Farhana serves as trustee or adviser to a number of organisations working on the intersection of social, racial and ecological justice, including Greenpeace UK, WWF-UK and Julie’s Bicycle, an organisation working to support artists and the cultural sector in tackling climate and sustainability. Yamin is currently a Senior Associate at the UK think thank company Systemiq and an Associate Fellow at Chatham House. She is a Fellow of the Royal Society of Arts (FRSA) and was made an Honorary Fellow of Somerville College in 2022.
Did you know? Farhana first broke the law in the name of climate justice in 2019, when she glued herself to the ground outside the Shell headquarters in London. Her protest formed a central part of the 2021 film Rebellion, which relates the inside story of XR from grassroots activism to international impact.
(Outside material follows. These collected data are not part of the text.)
(** ** Objects *)
Lemma unconsumed_None consumed members :
  length consumed = length members -> unconsumed consumed members = None ->
  forall i, (i < length members)%nat -> consumed !! i = Some true.
Proof.
  revert members. induction consumed as [|[] consumed IH]; intros [|m members] Hl Hu i Hi;
    cbn in *; try lia; [|by destruct m].
  destruct i as [|i]; [done|]. apply (IH members); [lia|done|lia].
Qed.

Lemma unconsumed_all n members : unconsumed (replicate n true) members = None.
Proof.
  revert members. induction n as [|n IH]; intros members; [done|]. destruct members; [done|]. apply IH.
Qed.

Section objects.
Context {T : Type} (c : Codec T) (names : list string) `{!JsonFields c names}.

(** A successful reader has met an object with exactly the members of the struct. *)
Lemma read_object_strict type_name x r r' :
  read_object type_name (j_get c) r = Value (x, r') ->
  (r' = settled r /\ j_ok c (jr_max_sequence r) x = true /\ c_norm c x = x) /\
  exists members, current_node r = JObject members /\ forall n, n ∈ members.*1 <-> n ∈ names.
Proof.
  intros (u & r1 & H1 & (y & r2 & H2 & (u' & r3 & H3 & H4)%jbind_Value)%jbind_Value)%jbind_Value.
  injection H4 as <- <-. unfold read_begin_object, jbind, current in H1.
  destruct (current_node r) as [| | | | |members] eqn:Hc; [done..|].
  injection H1 as _ <-.
  apply (fields_marks (c := c) y r) in H2 as ((consumed & -> & Hl & Hm & Hn) & Hok & Hnorm).
  cbn [json_members] in *. rewrite length_replicate in Hl. unfold read_end_object in H3.
  cbn [inside set jr_stack rf_consumed rf_node json_members] in H3.
  destruct (unconsumed consumed members) eqn:Hu; [done|]. injection H3 as _ <-.
  split; [done|]. exists members. split; [done|]. intros n. split; [|apply Hn].
  intros [i Hi]%list_elem_of_lookup.
  assert (Hlt : (i < length members)%nat)
    by (rewrite <-(length_fmap fst); by eapply lookup_lt_Some).
  destruct (Hm i) as [Hf|(n' & Hn' & Hi')].
  - by apply (unconsumed_None consumed members).
  - by apply lookup_replicate in Hf as [? _].
  - rewrite Hi in Hi'. by injection Hi' as ->.
Qed.

Lemma c_object_json type_name : NoDup names -> JsonLaws (c_object type_name c).
Proof.
  intros Hnd. split; cbn [c_object j_put j_get j_ok j_json c_norm].
  - intros x w. unfold write_begin_object, open_container, make_object.
    rewrite (fields_put (c := c) x [] _ w) by done. cbn [app].
    rewrite <-(fields_json (c := c)). apply close_opened.
  - intros x r Hx Hr. unfold read_object, read_begin_object, jbind, current. rewrite Hr.
    rewrite (fields_json (c := c)). cbn [is_object negb json_members push_frame].
    pose proof (fields_get (c := c) x r [] 0 [] Hx) as Hg. cbn [fmap list_fmap] in Hg.
    rewrite !app_nil_r in Hg. specialize (Hg Hnd). cbn zeta in Hg.
    rewrite <-(length_fmap fst), (fields_names (c := c) x).
    change (r <| jr_stack := ?f :: jr_stack r |> <| jr_pending := None |>) with (inside f r).
    rewrite Hg. unfold read_end_object. cbn [inside set jr_stack rf_consumed rf_node].
    by rewrite unconsumed_all.
  - intros x r r' H. by apply read_object_strict in H as [? _].
Qed.

Lemma c_object_nonnull type_name : JsonNonNull (c_object type_name c).
Proof. intros x. cbn [c_object j_json]. by rewrite (fields_json (c := c)). Qed.
End objects.

(** ** Nesting of the documents

    The types are not recursive, so the documents of a type nest to a fixed
    depth. *)
Class JsonDepth {T} (c : Codec T) (depth : nat) : Prop :=
  json_depth : forall x, (json_levels (j_json c x) <= depth)%nat.

Lemma exact_depth {T} put get ok image (jget : JReader T) jok :
  (forall x, json_levels (image x) = 1%nat) -> JsonDepth (c_exact put get ok image jget jok) 1.
Proof. intros H x. cbn. by rewrite H. Qed.
#[export] Instance c_bool_depth : JsonDepth c_bool 1.
Proof. by apply exact_depth. Qed.
#[export] Instance c_unsigned_depth m : JsonDepth (c_unsigned m) 1.
Proof. apply exact_depth. intros x. unfold json_unsigned. by destruct (_ <? _). Qed.
#[export] Instance c_u8_depth : JsonDepth c_u8 1 := c_unsigned_depth _.
#[export] Instance c_u16_depth : JsonDepth c_u16 1 := c_unsigned_depth _.
#[export] Instance c_u32_depth : JsonDepth c_u32 1 := c_unsigned_depth _.
#[export] Instance c_u64_depth : JsonDepth c_u64 1 := c_unsigned_depth _.
#[export] Instance c_counter_depth : JsonDepth c_counter 1 := c_unsigned_depth _.
#[export] Instance c_i64_depth : JsonDepth c_i64 1.
Proof. by apply exact_depth. Qed.
#[export] Instance c_string_depth : JsonDepth c_string 1.
Proof. by apply exact_depth. Qed.
#[export] Instance c_digest_depth : JsonDepth c_digest 1.
Proof. by apply exact_depth. Qed.
#[export] Instance c_bytes_depth : JsonDepth c_bytes 1.
Proof. by apply exact_depth. Qed.
#[export] Instance c_id_depth : JsonDepth c_id 1.
Proof. by apply exact_depth. Qed.
#[export] Instance c_enum_depth E `{!Enum E} : JsonDepth (c_enum E) 1.
Proof. by apply exact_depth. Qed.

#[export] Instance c_vector_depth {T} (c : Codec T) d : JsonDepth c d -> JsonDepth (c_vector c) (S d).
Proof.
  intros H l. cbn [c_vector j_json json_levels]. apply le_n_S. rewrite map_map.
  apply Forall_list_max, Forall_forall. intros x _. apply H.
Qed.
#[export] Instance c_option_depth {T} (c : Codec T) d : JsonDepth c d -> JsonDepth (c_option c) (S d).
Proof. intros H [x|]; cbn; [|lia]. specialize (H x). lia. Qed.
#[export] Instance c_unit_depth : JsonDepth c_unit 1.
Proof. intros x. cbn. lia. Qed.
Lemma members_levels v :
  (S (list_max (map (fun m => json_levels m.2) (json_members v))) <= json_levels v)%nat.
Proof. destruct v; first [exact (Nat.le_refl _)|apply le_n_S, Nat.le_0_l]. Qed.
#[export] Instance c_field_depth {A B} (before : Codec A) name (c : Codec B) d1 d2 :
  JsonDepth before d1 -> JsonDepth c d2 -> JsonDepth (c_field before name c) (d1 `max` S d2).
Proof.
  intros H1 H2 [a b]. cbn [c_field j_json json_levels fst snd].
  specialize (H1 a). specialize (H2 b). pose proof (members_levels (j_json before a)).
  rewrite map_app, list_max_app. cbn [map]. unfold list_max at 2. cbn [foldr snd]. lia.
Qed.
#[export] Instance c_iso_depth {S B} (split : S -> B) (build : B -> S) (c : Codec B) d :
  JsonDepth c d -> JsonDepth (c_iso split build c) d.
Proof. intros H x. apply H. Qed.
#[export] Instance c_object_depth {S} name (c : Codec S) d :
  JsonDepth c d -> JsonDepth (c_object name c) d.
Proof. done. Qed.
Lemma c_alternative_levels {V A} (inj : A -> V) (proj : V -> option A) (c : Codec A) d v :
  JsonDepth c d -> (json_levels (j_json (c_alternative inj proj c) v) <= S d)%nat.
Proof. intros H. cbn. destruct (proj v) as [a|]; [|cbn; lia]. specialize (H a). lia. Qed.
Lemma c_variant_depth {V} (index : V -> nat) (alternatives : list (Codec V)) d :
  (forall i c, alternatives !! i = Some c -> JsonDepth c d) -> (1 <= d)%nat ->
  JsonDepth (c_variant index alternatives) (S d).
Proof.
  intros H Hd v. cbn [c_variant j_json json_levels map snd]. apply le_n_S.
  pose proof (c_u32_depth (Z.of_nat (index v))).
  unfold list_max. cbn [foldr]. unfold JsonDepth in *.
  destruct (alternatives !! index v) as [c|] eqn:Hc; [|cbn [json_levels]; lia].
  specialize (H _ _ Hc v). lia.
Qed.
Lemma depth_weaken {T} (c : Codec T) d d' : JsonDepth c d -> (d <= d')%nat -> JsonDepth c d'.
Proof. intros H Hd x. specialize (H x). lia. Qed.

Ltac solve_depth :=
  eapply depth_weaken; [apply c_object_depth, c_iso_depth; typeclasses eauto|];
  by apply (bool_decide_unpack _).

(** ** Variants *)

(** The laws of a codec at one value: an alternative has them at its own values. *)
Definition json_at {V} (c : Codec V) (v : V) : Prop :=
  (forall w, j_put c v w = attach (j_json c v) w) /\
  (forall r, j_ok c (jr_max_sequence r) v = true -> current_node r = j_json c v ->
     j_get c r = Value (c_norm c v, settled r)).
Definition json_yields {V} (c : Codec V) (P : V -> Prop) : Prop :=
  forall x r r', j_get c r = Value (x, r') ->
    r' = settled r /\ j_ok c (jr_max_sequence r) x = true /\ c_norm c x = x /\ P x.

Lemma alternative_at {V A} (inj : A -> V) (proj : V -> option A) (c : Codec A) a :
  JsonLaws c -> proj (inj a) = Some a -> json_at (c_alternative inj proj c) (inj a).
Proof.
  intros L Hp. split; cbn [c_alternative j_put j_get j_ok j_json c_norm]; rewrite Hp.
  - intros w. apply json_put.
  - intros r Hx Hr. by rewrite (jbind_eval _ _ _ _ _ (json_get a r Hx Hr)).
Qed.
Lemma alternative_yields {V A} (inj : A -> V) (proj : V -> option A) (c : Codec A) (P : V -> Prop) :
  JsonLaws c -> (forall a, proj (inj a) = Some a) -> (forall a, P (inj a)) ->
  json_yields (c_alternative inj proj c) P.
Proof.
  intros L Hp HP x r r' (a & r1 & (-> & Hok & Hn)%json_accepts & [= <- <-])%jbind_Value.
  cbn [c_alternative j_ok c_norm]. by rewrite Hp, Hn.
Qed.

(** Reading one member of an open object. *)
Lemma read_field_inside {T} name (get : JReader T) node index consumed r i v x :
  member_at name (json_members node) 0 = Some (i, v) -> is_object node = true ->
  default false (consumed !! i) = false ->
  (forall r', jr_max_sequence r' = jr_max_sequence r -> current_node r' = v ->
     get r' = Value (x, settled r')) ->
  read_field name get (inside (mkReaderFrame node index consumed) r) =
    Value (x, inside (mkReaderFrame node index (<[i := true]> consumed)) r).
Proof.
  intros Hm Ho Hc Hget. unfold read_field.
  rewrite (jbind_eval _ _ _ _ _ (read_begin_field_inside _ _ _ _ r _ _ Hm Ho Hc)).
  erewrite jbind_eval; [|by apply Hget]. done.
Qed.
Professor Julia YeomansHonorary Fellow
Professor Julia Yeomans (1973, Physics) is a British theoretical physicist active in the fields of soft condensed matter and biological physics.
After her completing her undergraduate degree at Somerville, Professor Yeomans conducted doctoral research on critical phenomena in spin models at Wolfson College. She spent two years as a postdoctoral researcher at Cornell University with Michael E. Fisher, before returning to the UK as lecturer in Physics at the University of Southampton. In 1983, she moved to the University of Oxford where she became a professor in 2002.
Yeomans is a professor at the Rudolf Peierls centre for theoretical physics. Her research investigates theoretical modelling of processes in complex fluids including liquid crystals, drops on hydrophobic surfaces, microchannels, as well as bacteria. In 2012, Professor Yeomans was awarded a European Research Council advanced research grant for her research proposal Microflow in complex environments.
Professor Yeomans was elected a Fellow of the Royal Society (FRS) in 2013, and in 2021 she received the Sam Edwards Medal and Prize from the Institute of Physics, for her contributions to soft and active matter, statistical physics and biophysics.
She was made an Honorary Fellow of Somerville in College in April 2022.